In each book since my second novel, there has been a wild animal presence: a dog, a snake, and a great black vulture…I like to think they are reflections of the natural world, but I also believe they are something more, that they are the manifestations of that which does not operate by human logic. They exist in a liminal space, fierce and free and mysterious. They are both ordinary and divine, and they bear proof that there is more to this world than we know.
― Jesmyn Ward, Interview, LitHub
What booksellers are saying about Let Us Descend
- This book is no mere pick of the month. This is the kind of book that comes along once in a generation. The kind of book that makes us want to open bookstores. The kind of book that will be required reading for our children and grandchildren as they go through school. The kind of book that will be filmed page by page and line by line because there is not one thing about it that needs to be changed. I can only hope that we are ready to let this book change us.This is a story that needed to be told, but couldn’t be told without a great deal of pain. For Jesmyn Ward to explore this territory and tell this story amid her own personal grief is an act of bravery. It is an act of service to American society to tell this story no matter how hard it got, and to withhold shortcuts and saviors and swooping gestures, to force us to look at the honest truth of the human toll of our history. And it is an act of love to each and every individual who we will never know but whose story this could be.
― Emily Liner, Friendly City Books in Columbus, MS | Buy from Friendly City Books
- One year after her sire sold and marched her mother south, he does the same to enslaved teen Annis. In the depths of Louisiana bound in rope and destitution, Annis must use the extensive knowledge of combat and foraging imparted to her by her mother, and by her warrior grandmother before her, to transcend her squalor and claim her humanity. Let Us Descend is an often-painful story with an excellent lead character whose story is explicitly her own to wrangle. Largely, it is about one family’s generational fight so that each descendant may have a better life than the last.

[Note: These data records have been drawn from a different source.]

(** Each rounded cost is at most the rounded total. *)
Lemma parts_below_total self pum h p q :
  0 <= gray_area pum h * price_gray self ->
  0 <= white_area pum h p q * price_white self ->
  0 <= pum * COEFF_KICKER_LIN * price_kicker self ->
  0 <= _door_cost self (_door_count pum) p q ->
  let r := calculate self pum h p q in
  cost_gray_pln r <= cost_total_pln r /\
  cost_white_pln r <= cost_total_pln r /\
  cost_kicker_pln r <= cost_total_pln r /\
  cost_doors_pln r <= cost_total_pln r.
Proof.
  intros Hg Hw Hk Hd. cbv zeta.
  destruct (total_ge_parts _ _ _ _ Hg Hw Hk Hd) as (Lg & Lw & Lk & Ld).
  rewrite calculate_fields.
  cbn [cost_gray_pln cost_white_pln cost_kicker_pln cost_doors_pln cost_total_pln].
  repeat split; now apply round_le_mono.
Qed.

(** The unrounded costs of a call within the contract are at or above
    zero. *)
Lemma costs_nonneg self pum h p q :
  positive_prices self ->
  finite pum -> 0 < pum -> finite h -> 0 < h ->
  0 <= p -> p <= 1 -> 0 <= q -> q <= 1 ->
  0 <= gray_area pum h * price_gray self /\
  0 <= white_area pum h p q * price_white self /\
  0 <= pum * COEFF_KICKER_LIN * price_kicker self /\
  0 <= _door_cost self (_door_count pum) p q.
Proof.
  intros prices Fp Pp Fh Ph Hp0 Hp1 Hq0 Hq1.
  pose proof (gray_area_nonneg pum Fp Pp h Fh Ph) as Ng.
  pose proof (white_area_nonneg pum p q Fp Pp Hp0 Hp1 Hq0 Hq1 h Fh Ph) as Nw.
  destruct (density_facts pum Fp Pp COEFF_KICKER_LIN) as (_ & Nk & _ & _);
    try reflexivity.
  destruct (density_facts pum Fp Pp COEFF_DOOR_DENSITY) as (Fc & Nc & _ & _);
    try reflexivity.
  destruct (door_cost_mono self prices (_door_count pum) (_door_count pum) p q)
    as [Nd _]; auto with float_facts.
  destruct (costs_mono self prices _ _ _ _ _ _ _ _ Ng (le_refl _ (nonneg_not_nan _ Ng))
              Nw (le_refl _ (nonneg_not_nan _ Nw))
              Nk (le_refl _ (nonneg_not_nan _ Nk))
              Nd (le_refl _ (nonneg_not_nan _ Nd)))
    as ((Cg0 & _) & (Cw0 & _) & (Ck0 & _) & _).
  auto.
Qed.

(** The reports at two heights in order, for a floor area and a mix
    within the contract. *)
Lemma reports_height_order self pum h1 h2 p q :
  positive_prices self ->
  finite pum -> 0 < pum -> 0 <= p -> p <= 1 -> 0 <= q -> q <= 1 ->
  0 < h1 -> h1 <= h2 -> finite h2 ->
  let r1 := calculate self pum h1 p q in
  let r2 := calculate self pum h2 p q in
  (0 <= cost_gray_pln r1 /\ cost_gray_pln r1 <= cost_gray_pln r2) /\
  (0 <= cost_white_pln r1 /\ cost_white_pln r1 <= cost_white_pln r2) /\
  (0 <= cost_total_pln r1 /\ cost_total_pln r1 <= cost_total_pln r2).
Proof.
  intros prices Fp Pp Hp0 Hp1 Hq0 Hq1 Ph1 Hle Fh2.
  pose proof (lower_height_finite h1 h2 Ph1 Hle Fh2) as Fh1.
  destruct (density_facts pum Fp Pp COEFF_KICKER_LIN) as (_ & Nk & _ & _);
    try reflexivity.
  destruct (density_facts pum Fp Pp COEFF_DOOR_DENSITY) as (Fc & Nc & _ & _);
    try reflexivity.
  destruct (fields_order self pum h1 pum h2 p q prices) as (_ & _ & _ & _ & G & W & _ & _ & T);
    auto with float_facts.
  - now apply gray_area_nonneg.
  - now apply gray_area_mono_height.
  - now apply white_area_nonneg.
  - now apply white_area_mono_height.
Qed.

Section MoreOrderFacts.

(** A product with a factor at or above zero is monotone in a positive
    finite second factor. *)
Lemma mul_le_mono_pos_l x c d :
  0 <= x -> 0 < c -> c <= d -> finite d -> x * c <= x * d.
Proof.
  intros Hx Pc Hcd Fd.
  assert (Fc : finite c) by (apply (nonneg_le_finite c d); auto with float_facts).
  assert (Pd : 0 < d) by exact (lt_le_trans _ _ _ Pc Hcd).
  destruct (nonneg_finite_or_inf x Hx) as [Fx|Ix].
  - destruct (mul_le_mono x x c d) as [_ H]; auto with float_facts.
  - apply le_infinity.
    + apply nonneg_not_nan. now apply mul_nonneg_pos.
    + destruct (pos_cases d Pd) as [(m & e & Ed)|Ed].
      * rewrite mul_spec, Ix, Ed. reflexivity.
      * apply is_finite_spec in Fd. rewrite Ed in Fd. destruct Fd.
Qed.

(** The sum of four terms at or above zero is at or above zero and
    monotone in each term. *)
Lemma sum4_mono a1 a2 b1 b2 c1 c2 d1 d2 :
  0 <= a1 -> a1 <= a2 -> 0 <= b1 -> b1 <= b2 ->
  0 <= c1 -> c1 <= c2 -> 0 <= d1 -> d1 <= d2 ->
  0 <= a1 + b1 + c1 + d1 /\ a1 + b1 + c1 + d1 <= a2 + b2 + c2 + d2.
Proof.
  intros Ha0 Ha Hb0 Hb Hc0 Hc Hd0 Hd.
  pose proof (add_nonneg a1 b1 Ha0 Hb0) as Hab.
  pose proof (add_nonneg _ c1 Hab Hc0) as Habc.
  split; [now apply add_nonneg|].
  apply add_le_mono; auto. apply add_le_mono; auto. now apply add_le_mono.
Qed.

End MoreOrderFacts.

(** ** The door mix *)

Section MixOrder.

Variables p1 p2 q1 q2 : float.
Hypothesis p1_lo : 0 <= p1.
Hypothesis p_le : p1 <= p2.
Hypothesis p2_hi : p2 <= 1.
Hypothesis q1_lo : 0 <= q1.
Hypothesis q_le : q1 <= q2.
Hypothesis q2_hi : q2 <= 1.

Lemma larger_shares : (0 <= p2 /\ finite p2) /\ (0 <= q2 /\ finite q2).
Proof.
  assert (Hp : 0 <= p2) by exact (le_trans _ _ _ p1_lo p_le).
  assert (Hq : 0 <= q2) by exact (le_trans _ _ _ q1_lo q_le).
  repeat split; auto; eapply nonneg_le_finite; eauto; reflexivity.
Qed.

Lemma smaller_shares : (p1 <= 1 /\ finite p1) /\ (q1 <= 1 /\ finite q1).
Proof.
  destruct larger_shares as ((Hp & Fp) & (Hq & Fq)).
  repeat split.
  - exact (le_trans _ _ _ p_le p2_hi).
  - eapply nonneg_le_finite; eauto.
  - exact (le_trans _ _ _ q_le q2_hi).
  - eapply nonneg_le_finite; eauto.
Qed.

Lemma avg_door_width_mono : _avg_door_width p1 q1 <= _avg_door_width p2 q2.
Proof.
  destruct larger_shares as ((Hp & Fp) & (Hq & Fq)).
  unfold _avg_door_width.
  destruct (mul_le_mono p1 p2 0.75 0.75) as [N1 L1]; auto; try reflexivity.
  destruct (mul_le_mono q1 q2 1.0 1.0) as [N2 L2]; auto; try reflexivity.
  now apply add_le_mono.
Qed.

Lemma white_area_mono_mix pum h :
  finite pum -> 0 < pum -> finite h -> 0 < h ->
  white_area pum h p1 q1 <= white_area pum h p2 q2.
Proof.
  intros Fp Pp Fh Ph.
  destruct larger_shares as ((Hp & Fp2) & (Hq & Fq2)).
  destruct smaller_shares as ((Hp1 & Fp1) & (Hq1 & Fq1)).
  unfold white_area.
  destruct (white_part_lower_nonneg pum Fp Pp h Fh Ph) as (L0 & _).
  pose proof (white_part_lintels_nonneg pum p1 q1 Fp Pp p1_lo Hp1 q1_lo Hq1 h Fh)
    as T0.
  apply add_le_mono; auto.
  - apply le_refl. now apply nonneg_not_nan.
  - unfold white_part_lintels.
    destruct (density_facts pum Fp Pp COEFF_DOOR_DENSITY) as (Fc & Nc & _ & _);
      try reflexivity.
    destruct (avg_door_width_facts p1 q1 p1_lo Hp1 q1_lo Hq1) as (Fa1 & Na1 & _).
    destruct (avg_door_width_facts p2 q2 Hp p2_hi Hq q2_hi) as (Fa2 & Na2 & _).
    destruct (lintel_length_facts pum p2 q2 Fp Pp Hp p2_hi Hq q2_hi) as (FL & _).
    destruct (height_above_door_facts h Fh) as (Fd & Nd).
    destruct (mul_le_mono (pum * COEFF_DOOR_DENSITY) (pum * COEFF_DOOR_DENSITY)
                (_avg_door_width p1 q1) (_avg_door_width p2 q2)) as [NL HL];
      auto with float_facts.
    { apply avg_door_width_mono. }
    destruct (mul_le_mono (pum * COEFF_DOOR_DENSITY * _avg_door_width p1 q1)
                (pum * COEFF_DOOR_DENSITY * _avg_door_width p2 q2)
                (height_above_door h) (height_above_door h)) as [_ H];
      auto with float_facts.
Qed.

Lemma door_cost_mono_mix self n :
  positive_prices self -> finite n -> 0 <= n ->
  0 <= _door_cost self n p1 q1 /\
  _door_cost self n p1 q1 <= _door_cost self n p2 q2.
Proof.
  intros prices Fn Hn.
  destruct prices as (_ & _ & _ & (Fd1 & Pd1) & (Fd075 & Pd075)).
  destruct larger_shares as ((Hp & Fp2) & (Hq & Fq2)).
  unfold _door_cost. cbv zeta.
  destruct (mul_le_mono n n p1 p2) as [Np Lp]; auto with float_facts.
  destruct (mul_le_mono n n q1 q2) as [Nq Lq]; auto with float_facts.
  pose proof (mul_nonneg_pos _ _ Np Fd075 Pd075) as N1.
  pose proof (mul_nonneg_pos _ _ Nq Fd1 Pd1) as N2.
  split; [now apply add_nonneg|].
  apply add_le_mono; auto; now apply mul_le_mono_pos_r.
Qed.

End MixOrder.

(** ** Not-a-number *)

Section NotANumber.

Lemma nan_mul_l y : nan * y = nan.
Proof.
  apply Prim2SF_inj. rewrite mul_spec.
  change (Prim2SF nan) with S754_nan. reflexivity.
Qed.

Lemma nan_add_l y : nan + y = nan.
Proof.
  apply Prim2SF_inj. rewrite add_spec.
  change (Prim2SF nan) with S754_nan. reflexivity.
Qed.

Lemma nan_add_r x : x + nan = nan.
Proof. rewrite add_comm. apply nan_add_l. Qed.

Lemma round_nan nd : Py.round nan nd = nan.
Proof. unfold Py.round. destruct (_ <? _)%nat; reflexivity. Qed.

End NotANumber.

(** ** The grid of binary64 numbers *)

Section Grid.

Local Open Scope Z_scope.

(** A finite number at or above [2^k] units is a multiple of the last
    place of that binade. *)
Lemma FV_grid x k :
  finite x -> 52 <= k -> 2 ^ k <= FV x -> exists j, FV x = j * 2 ^ (k - 52).
Proof.
  intros Fx Hk Hx. unfold FV in *. pose proof (Prim2SF_valid x) as Hv.
  assert (0 < 2 ^ k) by (apply Z.pow_pos_nonneg; lia).
  apply is_finite_spec in Fx.
  destruct (Prim2SF x) as [s|s| |s m e]; cbn [is_fin] in Fx; try tauto;
    cbn [SV] in *; try lia.
  cbv zeta in *.
  pose proof (SV_finite_bounds s m e Hv) as B.
  apply valid_finite in Hv as (He & Hm & _ & _).
  destruct s; [lia|].
  assert (Hle : k - 52 <= e + 1074).
  { destruct (Z_lt_le_dec (e + 1074) (k - 52)) as [Hlt|]; [|lia].
    assert (2 ^ (e + 1074) <= 2 ^ (k - 53)) by (apply Z.pow_le_mono_r; lia).
    assert (0 < 2 ^ (e + 1074)) by (apply Z.pow_pos_nonneg; lia).
    assert (Zpos m * 2 ^ (e + 1074) < 2 ^ 53 * 2 ^ (k - 53)) by nia.
    rewrite <- Z.pow_add_r in * by lia.
    replace (53 + (k - 53)) with k in * by lia. lia. }
  exists (Zpos m * 2 ^ (e + 1074 - (k - 52))).
  rewrite <- Z.mul_assoc, <- Z.pow_add_r by lia. do 2 f_equal. lia.
Qed.

(** A value on the grid of its binade is its own rounding. *)
Lemma round_units_grid u j g :
  0 <= u -> ulp_exp u <= g -> u = j * 2 ^ g -> round_units u = u.
Proof.
  intros Hu Hg E. unfold round_units.
  assert (HE : 1074 <= ulp_exp u) by (unfold ulp_exp; lia).
  assert (HP : 0 < 2 ^ ulp_exp u) by (apply Z.pow_pos_nonneg; lia).
  assert (E' : u = j * 2 ^ (g - ulp_exp u) * 2 ^ ulp_exp u).
  { rewrite <- Z.mul_assoc, <- Z.pow_add_r by lia.
    rewrite E. do 2 f_equal. lia. }
  rewrite E' at 1. rewrite div_half_even_exact by lia. lia.
Qed.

― Sam Edge from Epilogue Books Chocolate Brews in Chapel Hill, NC | Buy from Epilogue Books Chocolate Brews
- Let Us Descend is a novel of American slavery loosely based on Dante’s Inferno. Through many circles of hell you are led on a heart-wrenchingly powerful journey. Annis struggles through the soul-searching harrowing hellish march from the Carolinas to Lousiana, in shackles. She speaks to her mother and her african warrior grandmother, and mystical spirits of good and bad. These memories and spirits comfort and strengthen her on this journey. She finds love and loses love, and this love becomes her measure of love. All very strong women at every turn. This a powerfully magnificent novel with an absolute break-neck breath-taking end.
― Amy Loewy from Garden District Book Shop in New Orleans, LA | Buy from Garden District Bookshop
- A visceral and haunting gut-punch of a novel. Annis’s journey through the hell of the American South’s antebellum era is harrowing but her spirit and tenacity will keep you turning the page with bated breath. The gorgeous writing, and magical realism of Let Us Descend will stay with you long after you finish.
― Chelsea Bauer from Union Ave Books in Knoxville, TN | Buy from Union Ave Books
About Jesmyn Ward
Jesmyn Ward received her MFA from the University of Michigan and has received the MacArthur Genius Grant, a Stegner Fellowship, a John and Renee Grisham Writers Residency, the Strauss Living Prize, and the 2022 Library of Congress Prize for American Fiction. She is the historic winner—first woman and first Black American—of two National Book Awards for Fiction for Sing, Unburied, Sing (2017) and Salvage the Bones (2011). She is also the author of the novel Where the Line Bleeds and the memoir Men We Reaped, which was a finalist for the National Book Critics Circle Award and won the Chicago Tribune Heartland Prize and the Media for a Just Society Award. She is currently a professor of creative writing at Tulane University and lives in Mississippi.